## Task to complete
Below are the records; give again exactly the line with "intros Hi. destruct", the line with "Theorem compare_refuses_root_images o", and each line that lies between them, and nothing besides.

══ Source data ══

(** [mkimage -h n file] prints headers when [n] is one digit; with
    a number of two digits it ends with the usage message, since the parser goes
    on with the second digit as if it were an option letter. *)
Theorem headers_option_needs_one_digit c d r file s : not_dash file = true → is_digit d = true →
  main L writable stack mtime ["-h"; String c (String d r); file] s = Exit (-1) s ∧
  main L writable stack mtime ["-h"; String c ""; file] s =
    main_headers (set_max_header_counts (atoi L (String c "")) (set_headeronly_flag 1 init_opts)) (Some file) s.
Proof.
  intros Hf Hd. unfold main. split.
  - destruct (parse_args_fuel L ["-h"; String c (String d r); file] 3) as [k ->].
    { cbn [sum_list_with String.length]. lia. }
    cbn [length fmap list_fmap app Nat.add]. change (1 + Z.of_nat 3) with 4.
    rewrite parse_option by done. erewrite parse_headers by done. cbn [parse].
    assert (E : letter_of d = Unknown).
    { destruct d as [[] [] [] [] [] [] [] []]; try done; vm_compute in Hd; discriminate. }
    by rewrite E.
  - destruct (parse_args_fuel L ["-h"; String c ""; file] 4) as [k ->].
    { cbn [sum_list_with String.length]. lia. }
    cbn [length fmap list_fmap app Nat.add]. change (1 + Z.of_nat 3) with 4.
    rewrite parse_option by done. erewrite parse_headers by done. rewrite parse_nil. by rewrite parse_stop.
Qed.

Definition compare_opts (f : string) : opts := set_compareflag 1 (set_compare_file (Some f) (set_lflag 1 init_opts)).
Lemma parse_compare f img : not_dash img = true →
  parse_args L ["-l"; "-c"; f; img] init_opts = Done (1, Some img) (compare_opts f).
Proof.
  intros Hi. destruct (parse_args_fuel L ["-l"; "-c"; f; img] 6) as [k ->].
  { cbn [sum_list_with String.length]. lia. }
  cbn [length fmap list_fmap app Nat.add]. change (1 + Z.of_nat 4) with 5.
  rewrite parse_option, (parse_flag _ _ _ _ _ _ _ (set_lflag 1)), parse_nil by done.
  rewrite parse_option, (parse_ptr _ _ _ _ _ _ _ _ (λ a o, set_compareflag 1 (set_compare_file a o))) by done.
  by rewrite parse_stop.
Qed.

(** [mkimage -l -c file image] refuses every root file system image
    (types 12 to 22), even one that is part of the image, byte for byte. *)
Theorem compare_refuses_root_images o nm d f b img s : Forall is_byte d → small d → not_dash img = true →
  files s !! img = Some (header_of mtime o nm d ++ d) → files s !! f = Some b → (HDR ≤ length b)%nat →
  print_header L (map_file (header_of mtime o nm d ++ d)) s = Done 0 s →
  IH_TYPE_BRBOX_ROOT_BTR ≤ ih_type b →
  main L writable stack mtime ["-l"; "-c"; f; img] s = Exit (-1) s.
Proof.
  intros Hd Hsm Hi Himg Hf Hb Hp Ht. unfold main. rewrite parse_compare by done. unfold run_main.
  set (oc := compare_opts f). change (negb (headeronly_flag oc =? 0)) with false. cbv iota.
  change (main_checks L oc 1) with (mret () : M sys unit). cbn [of_opt]. msimpl.
  change (main_compare_binary stack oc img) with (mret () : M sys unit). msimpl.
  change (main_mtd writable oc img) with (mret img : M sys string). msimpl.
  change (negb (lflag oc =? 0)) with true. cbv iota. unfold main_list. msimpl. rewrite Himg.
  mstep (list_checks_done L mtime o nm d img 0 s Hd Hsm Hp).
  change (list_query L writable stack oc img (map_file (header_of mtime o nm d ++ d))) with (mret () : M sys unit).
  change (list_extract L writable stack oc img (map_file (header_of mtime o nm d ++ d))) with (mret () : M sys unit).
  msimpl. unfold mbind, M_bind.
  assert (E : list_compare L writable stack oc img (map_file (header_of mtime o nm d ++ d)) s = Exit (-1) s).
  { unfold list_compare, oc, when. cbn [compareflag compare_opts set_compareflag Z.eqb negb skipflag seekflag
      set_compare_file set_lflag init_opts Pos.eqb orb compare_file mbind option_bind]. msimpl. cbn [mbind option_bind].
    rewrite Hf. destruct (Nat.ltb_spec (length b) HDR); [lia|]. rewrite ih_type_take by done.
    unfold IH_TYPE_BRBOX_ROOT_BTR, IH_TYPE_BRBOX_USRDAT in *.
    destruct (Z.ltb_spec 11 (ih_type b)); [|lia]. by rewrite orb_true_r. }
  by rewrite E.
Qed.
End command_line.

(** ** Examples *)
Section examples.

Definition ex_part (t : Z) (d : list Z) : list Z :=
  build_header 0 (Z.of_nat (length d)) 0 0 (crc32 0 d) IH_OS_LINUX IH_CPU_ARM t IH_COMP_GZIP (bytes_of "fw 1.0") ++ d.
Definition ex_kernel : list Z := Eval vm_compute in ex_part IH_TYPE_KERNEL [1; 2; 3; 4; 5].
Definition ex_root : list Z := Eval vm_compute in ex_part IH_TYPE_BRBOX_ROOT_RP1 [9; 8; 7].
Definition ex_files : sys := Sys {[ "k" := ex_kernel; "r" := ex_root; "d" := [1; 2; 3] ]} [].
Definition all_writable (_ : string) : bool := true.
Definition no_stack : list Z * list Z := ([], []).

(** Packing two images, listing them, taking one out, and counting. *)
Example ex_multi_run :
  match main 4 all_writable no_stack 7 ["-T"; "multi"; "-n"; "fw"; "-d"; "k:r"; "img"] ex_files with
  | Exit 0 s1 =>
      match main 4 all_writable no_stack 7 ["-l"; "-X"; "BrBoxRtRp1"; "-o"; "out"; "img"] s1 with
      | Exit 0 s2 => files s2 !! "out" = Some ex_root
      | _ => False
      end
  | _ => False
  end.
Proof. vm_compute. reflexivity. Qed.

Lemma ex_kernel_good : good_part ex_kernel.
Proof.
  split_and!; [vm_compute; reflexivity|apply Nat.leb_le; reflexivity|vm_compute; reflexivity|].
  apply (bool_decide_unpack _). vm_compute. exact I.
Qed.
Lemma ex_root_good : good_part ex_root.
Proof.
  split_and!; [vm_compute; reflexivity|apply Nat.leb_le; reflexivity|vm_compute; reflexivity|].
  apply (bool_decide_unpack _). vm_compute. exact I.
Qed.
Lemma ex_parts_good : Forall good_part [ex_kernel; ex_root].
Proof. constructor; [apply ex_kernel_good|]. constructor; [apply ex_root_good|constructor]. Qed.
Lemma ex_hold : hold ex_files "img" ["k"; "r"] [ex_kernel; ex_root].
Proof. repeat constructor; done. Qed.

Lemma image_round_trip_witness : ∃ image, let s1 := upd_files <["img" := image]> ex_files in
  main 4 all_writable no_stack 7 ["-T"; "BrBoxProj"; "-n"; "x"; "-d"; "d"; "img"] ex_files = Exit 0 s1 ∧
  main 4 all_writable no_stack 7 ["-l"; "img"] s1 = Exit 0 s1.
Proof.
  destruct (image_round_trip all_writable no_stack 7 4 "BrBoxProj" "x" "d" "img" [1; 2; 3] ex_files eq_refl eq_refl
    ltac:(vm_compute; discriminate) ltac:(vm_compute; discriminate) ltac:(vm_compute; discriminate) eq_refl
    ltac:(discriminate) ltac:(vm_compute; discriminate) ltac:(discriminate) ltac:(apply (bool_decide_unpack _); vm_compute; exact I)) as
    (image & H1 & H2 & _).
  exists image. split; [exact H1|exact H2].
Defined.

Definition ex_damaged : sys :=
  Sys {[ "img" := header_of 7 (create_opts IH_TYPE_KERNEL "x" "d") "x" ([1] ++ [2; 3] ++ [4]) ++ [1] ++ [0; 0] ++ [4] ]} [].
Lemma damaged_image_refused_witness : main 4 all_writable no_stack 7 ["-l"; "img"] ex_damaged = Exit (-1) ex_damaged.
Proof.
  refine (proj1 (damaged_image_refused all_writable no_stack 7 4 (create_opts IH_TYPE_KERNEL "x" "d") "x"
    [1] [2; 3] [0; 0] [4] "img" "kernel" "out" ex_damaged _ _ eq_refl _ _ eq_refl eq_refl eq_refl _)).
  - apply (bool_decide_unpack _). vm_compute. exact I.
  - apply (bool_decide_unpack _). vm_compute. exact I.
  - simpl. lia.
  - discriminate.
  - apply lookup_insert_eq.
Defined.

Lemma multi_round_trip_witness : ∃ image, let s1 := upd_files <["img" := image]> ex_files in
  main 4 all_writable no_stack 7 ["-T"; "multi"; "-n"; "fw"; "-d"; join_colon ["k"; "r"]; "img"] ex_files = Exit 0 s1 ∧
  main 4 all_writable no_stack 7 ["-l"; "img"] s1 = Exit 0 s1 ∧
  main 4 all_writable no_stack 7 ["-l"; "-X"; "BrBoxRtRp1"; "-o"; "out"; "img"] s1 =
    Exit 0 (upd_files <["out" := ex_root]> s1).
Proof.
  refine (multi_round_trip all_writable no_stack 7 "img" "fw" ["k"; "r"] [ex_kernel; ex_root] ex_files "BrBoxRtRp1"
    "out" [ex_kernel] ex_root [] eq_refl eq_refl ex_hold _ ex_parts_good _ _ eq_refl _ _ _ _ eq_refl).
  - split; [discriminate|]. repeat constructor.
  - vm_compute. discriminate.
  - vm_compute. reflexivity.
  - constructor; [vm_compute; discriminate|constructor].
  - vm_compute. reflexivity.
  - discriminate.
  - discriminate.
Defined.

(** The same with a first file whose name is one word. *)
Definition ex_unnamed : list Z := Eval vm_compute in
  build_header 0 2 0 0 (crc32 0 [1; 2]) IH_OS_LINUX IH_CPU_ARM IH_TYPE_KERNEL IH_COMP_GZIP (bytes_of "fw") ++ [1; 2].
Lemma one_word_name_faults_witness :
  main 4 all_writable no_stack 7 ["-T"; "multi"; "-n"; "fw"; "-d"; join_colon ["k"]; "img"]
    (Sys {[ "k" := ex_unnamed ]} []) = Oops.
Proof.
  refine (one_word_name_faults all_writable no_stack 7 "img" "fw" ["k"] ex_unnamed [] _ eq_refl eq_refl _ _ _ _ _).
  - repeat constructor; done.
  - split; [discriminate|]. repeat constructor.
  - constructor; [|constructor]. split_and!; [vm_compute; reflexivity|apply Nat.leb_le; reflexivity|vm_compute; reflexivity|].
    apply (bool_decide_unpack _). vm_compute. exact I.
  - vm_compute. discriminate.
  - vm_compute. lia.
Defined.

═══

## Exercise answer
  intros Hi. destruct (parse_args_fuel L ["-l"; "-c"; f; img] 6) as [k ->].
  { cbn [sum_list_with String.length]. lia. }
  cbn [length fmap list_fmap app Nat.add]. change (1 + Z.of_nat 4) with 5.
  rewrite parse_option, (parse_flag _ _ _ _ _ _ _ (set_lflag 1)), parse_nil by done.
  rewrite parse_option, (parse_ptr _ _ _ _ _ _ _ _ (λ a o, set_compareflag 1 (set_compare_file a o))) by done.
  by rewrite parse_stop.
Qed.

(** [mkimage -l -c file image] refuses every root file system image
    (types 12 to 22), even one that is part of the image, byte for byte. *)
Theorem compare_refuses_root_images o nm d f b img s : Forall is_byte d → small d → not_dash img = true →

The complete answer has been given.